The Fostering Assessment Process
The journey to fostering is different for everyone. It normally takes around 6 months to go through the assessment process, although this largely depends on your personal circumstances.More info
Your children have an important part to play in the success of a fostering placement. They can really help a foster child to settle in and feel at home. We offer the support and reassurance your children need to ensure their experience of fostering is a happy and positive one.
During the assessment period, your Social Worker will meet with your children to discuss their thoughts and feelings. Once you have children in placement, your Link Social Worker will continue to regularly meet with your children to discuss how things are going for them. We also celebrate their achievements and encourage them to participate in the events and activities we organise for foster carers and their families throughout the year.
“Fostering for me was an adventure. Like any job it had its ups and its downs. When I say job, I do mean job. A job for me, my brother and sister, not just my mum and dad; we were all involved in various ways. It was just like having an extended family, with extra brothers and sisters, and having mum at home was a fantastic bonus.
Like any family, some days we all got on and other days we would all fall out. But my strongest memories are of the good times. Some mornings we would wake up to find a new face peeking out of the bedroom opposite, and then as we got older we would find empty beds where people had decided to leave in the middle of the night, sometimes with MY clothes and MY CDs!

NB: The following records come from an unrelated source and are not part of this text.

(** [c] is the first element of [cs] of minimal excess: everything before
    it has a larger excess, nothing after it a smaller one. *)
Definition first_minimum (config : StreamConfiguration.t)
    (cs : list (Z * SizeRange.t)) (c : Z * SizeRange.t) : Prop :=
  ∃ before after,
    cs = before ++ c :: after
    ∧ Forall (fun x => excess config c < excess config x) before
    ∧ Forall (fun x => excess config c <= excess config x) after.

Definition format_of (c : Z * SizeRange.t) : V4L2SubdeviceFormat.t :=
  V4L2SubdeviceFormat.mk (fst c) (SizeRange.maxWidth (snd c))
                         (SizeRange.maxHeight (snd c)).

(** Every size a format enumeration lists has a pixel area below
    [UINT_MAX]. *)
Definition areas_fit (formats : FormatEnum) : Prop :=
  Forall (fun c => SizeRange.maxWidth (snd c) * SizeRange.maxHeight (snd c)
                   < UINT_MAX)
         (flatten formats).

(** A driver whose devices take every format, crop and compose rectangle
    as it is given. *)
Definition accepting `{Driver} : Prop :=
  (∀ w d pad f, drv_setFormat w d pad f = (0, f))
  ∧ (∀ w d pad r, drv_setCrop w d pad r = (0, r))
  ∧ (∀ w d pad r, drv_setCompose w d pad r = (0, r))
  ∧ (∀ w d f, drv_devSetFormat w d f = (0, f)).

(** The per-camera data of a camera on CSI-2 receiver [id] with ImgU
    instance [index]: its CIO2 and ImgU devices are as their [init] leaves
    them when it returns 0. *)
Definition initialised `{Driver} (cio2Media imguMedia : MediaDevice.t)
    (id index : nat) (data : IPU3CameraData.t) : Prop :=
  CIO2Device_init CIO2Device.new cio2Media id
    = Some (0, IPU3CameraData.cio2_ data)
  ∧ ∃ imgu, IPU3CameraData.imgu_ data = Some imgu
            ∧ ImgUDevice_init ImgUDevice.new imguMedia index = Some (0, imgu).

(** The device calls of a successful [configureStreams] on the devices of
    [data]: the selected format [sel] on the sensor, the CSI-2 receiver and
    the CIO2 output, then the requested size on the ImgU input and on its
    output, viewfinder and statistics nodes. *)
Definition configure_calls (data : IPU3CameraData.t)
    (sel : V4L2SubdeviceFormat.t) (cfg : StreamConfiguration.t)
  : option (list Call) :=
  let requested :=
    V4L2SubdeviceFormat.mk MEDIA_BUS_FMT_FIXED
      (StreamConfiguration.width cfg) (StreamConfiguration.height cfg) in
  let nv12 :=
    V4L2DeviceFormat.mk (StreamConfiguration.width cfg)
      (StreamConfiguration.height cfg) V4L2_PIX_FMT_NV12 2 in
  let raw :=
    V4L2DeviceFormat.mk (V4L2SubdeviceFormat.width sel)
      (V4L2SubdeviceFormat.height sel)
      (mediaBusToFormat (V4L2SubdeviceFormat.mbus_code sel)) 1 in
  let rect :=
    Rectangle.mk 0 0 (V4L2SubdeviceFormat.width sel)
      (V4L2SubdeviceFormat.height sel) in
  sensor ← CIO2Device.sensor_ (IPU3CameraData.cio2_ data);
  csi2 ← CIO2Device.csi2_ (IPU3CameraData.cio2_ data);
  cio2 ← CIO2Device.output_ (IPU3CameraData.cio2_ data);
  imgu ← IPU3CameraData.imgu_ data;
  sub ← ImgUDevice.imgu_ imgu;
  input ← ImgUDevice.input_ imgu;
  output ← ImgUOutput.dev (ImgUDevice.output_ imgu);
  viewfinder ← ImgUOutput.dev (ImgUDevice.viewfinder_ imgu);
  Some [ SubdevSetFormat sensor 0 sel;
         SubdevSetFormat csi2 0 sel;
         DevSetFormat cio2 raw;
         DevSetFormat input raw;
         SubdevSetCrop sub ImgUDevice.PAD_INPUT rect;
         SubdevSetCompose sub ImgUDevice.PAD_INPUT rect;
         SubdevSetFormat sub ImgUDevice.PAD_INPUT requested;
         SubdevSetFormat sub ImgUDevice.PAD_OUTPUT requested;
         DevSetFormat output nv12;
         SubdevSetFormat sub ImgUDevice.PAD_VF requested;
         DevSetFormat viewfinder nv12;
         SubdevSetFormat sub ImgUDevice.PAD_STAT requested ].

(** The formats the sensor of [data] enumerates on pad 0. *)
Definition sensor_formats `{Driver} (data : IPU3CameraData.t) : FormatEnum :=
  match CIO2Device.sensor_ (IPU3CameraData.cio2_ data) with
  | Some sensor => drv_formats sensor 0
  | None => []
  end.

(** Modelled from the spec: the documented error codes are
    invalid-argument, invalid-state, no-device, no-memory and busy. *)
Definition documented_errors : list Z := [EINVAL; EACCES; ENODEV; ENOMEM; EBUSY].

(** The two nested loops of [CIO2Device::configure] as one pass over the
    flattened enumeration. *)
Definition configure_flat_step (config : StreamConfiguration.t) (imageSize : Z)
    (acc : Z * V4L2SubdeviceFormat.t) (c : Z * SizeRange.t)
  : Z * V4L2SubdeviceFormat.t :=
  if mediaBusToFormat (fst c) <? 0 then acc
  else configure_size_step config imageSize (fst c) acc (snd c).

(** The same for the loops of [CIO2Device::init]. *)
Definition init_flat_step (acc : Size.t * Z) (c : Z * SizeRange.t)
  : Size.t * Z :=
  if mediaBusToFormat (fst c) <? 0 then acc
  else init_size_step (mediaBusToFormat (fst c)) acc (snd c).

(** What [best] and [sensorFormat] hold once the candidates [cs] have been
    seen: the initial values when there is none, the first candidate of
    minimal excess otherwise. *)
Definition selection (config : StreamConfiguration.t)
    (cs : list (Z * SizeRange.t)) (acc : Z * V4L2SubdeviceFormat.t) : Prop :=
  (cs = [] ∧ acc = (UINT_MAX, V4L2SubdeviceFormat.zero))
  ∨ ∃ c, first_minimum config cs c ∧ acc = (excess config c, format_of c).

(** ** Building requests *)

(** Modelled from the spec: [createRequest] returns an empty Request bound
    to the camera (the [Camera] and [Request] classes are not part of the
    handler). *)
Definition Camera_createRequest (cookie : nat) : Request.t :=
  Request.mk cookie ∅.

(** Modelled from the spec: [addBuffer] associates a Buffer with its owning
    Stream, and rejects it, with the invalid-argument error, when the
    request already holds a buffer for that stream or the stream is not
    one of the camera. *)
Definition Request_addBuffer (camera : Camera.t) (this : Request.t)
    (stream : Stream) (buffer : Buffer) : Z * Request.t :=
  if decide (stream ∈ Camera.streams camera) then
    match Request.bufferMap_ this !! stream with
    | Some _ => (- EINVAL, this)
    | None =>
        (0, Request.mk (Request.cookie this)
                       (<[stream := buffer]> (Request.bufferMap_ this)))
    end
  else (- EINVAL, this).

(** The requests an application can build for a camera. *)
Inductive constructible (camera : Camera.t) : Request.t → Prop :=
| constructible_create cookie :
    constructible camera (Camera_createRequest cookie)
| constructible_add r stream buffer r' :
    constructible camera r →
    Request_addBuffer camera r stream buffer = (0, r') →
    constructible camera r'.

(** ** The invariant of a capture session *)

(** A request holds buffers for no stream but [stream]. *)
Definition single_stream (stream : Stream) (r : Request.t) : Prop :=
  dom (Request.bufferMap_ r) ⊆ {[ stream ]}.

(** What holds of a capture session on the camera with stream [stream] and
    CIO2 device [cio2] at every moment: the buffers held by the ingress
    device are those of the queued requests, in order; the requests
    completed so far followed by the queued ones are the requests
    [queueRequest] accepted, in order; and the signals emitted are the
    completions of the completed requests. *)
Record capture_inv (stream : Stream) (cio2 : CIO2Device.t) (s : Capture.State)
  : Prop := {
  inv_stream : IPU3CameraData.stream_ (Capture.data s) = stream;
  inv_cio2 : IPU3CameraData.cio2_ (Capture.data s) = cio2;
  inv_hw :
    Forall2 (fun r b => Request.findBuffer r stream = Some b)
            (IPU3CameraData.queuedRequests_ (Capture.data s)) (Capture.hw s);
  inv_fifo :
    Capture.completed (Camera.emitted (IPU3CameraData.camera_ (Capture.data s)))
    ++ IPU3CameraData.queuedRequests_ (Capture.data s)
    = Capture.queued (Capture.returns s);
  inv_signals :
    Camera.emitted (IPU3CameraData.camera_ (Capture.data s))
    = flat_map (Capture.completion stream)
        (Capture.completed
           (Camera.emitted (IPU3CameraData.camera_ (Capture.data s))));
  inv_single :
    Forall (single_stream stream) (Capture.queued (Capture.returns s))
}.

(** ** The cameras registerCameras creates *)

(** [CIO2Device::init] returns 0 on receiver [id]. *)
Definition initialises `{Driver} (media : MediaDevice.t) (id : nat) : bool :=
  match CIO2Device_init CIO2Device.new media id with
  | Some (ret, _) => ret =? 0
  | None => false
  end.

(** The receivers that get a camera: the first two, in increasing order, of
    the receivers 0 to 3 on which [CIO2Device::init] returns 0. *)
Definition scanned `{Driver} (media : MediaDevice.t) : list nat :=
  take 2 (List.filter (initialises media) (seq 0 4)).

The hardest part of fostering has got to be when someone you really like or care for leaves. Don’t get me wrong, this wasn’t every placement we had, but I can remember a few in particular that felt like I’d lost someone close. When I was 10 years old we fostered a baby from birth. He stayed with us until he was 18 months old; he was my little brother and we were his family. I think it affected us all when he left. All ended well though and when he moved back to his family we still saw him. This happened with many of the children and young people who stayed with us and mum even still has contact with someone who left us 15 years ago.
If I could go back now and change anything that has happened in my past I, like anyone, would change some things. But being part of a fostering family would definitely not be one of them.”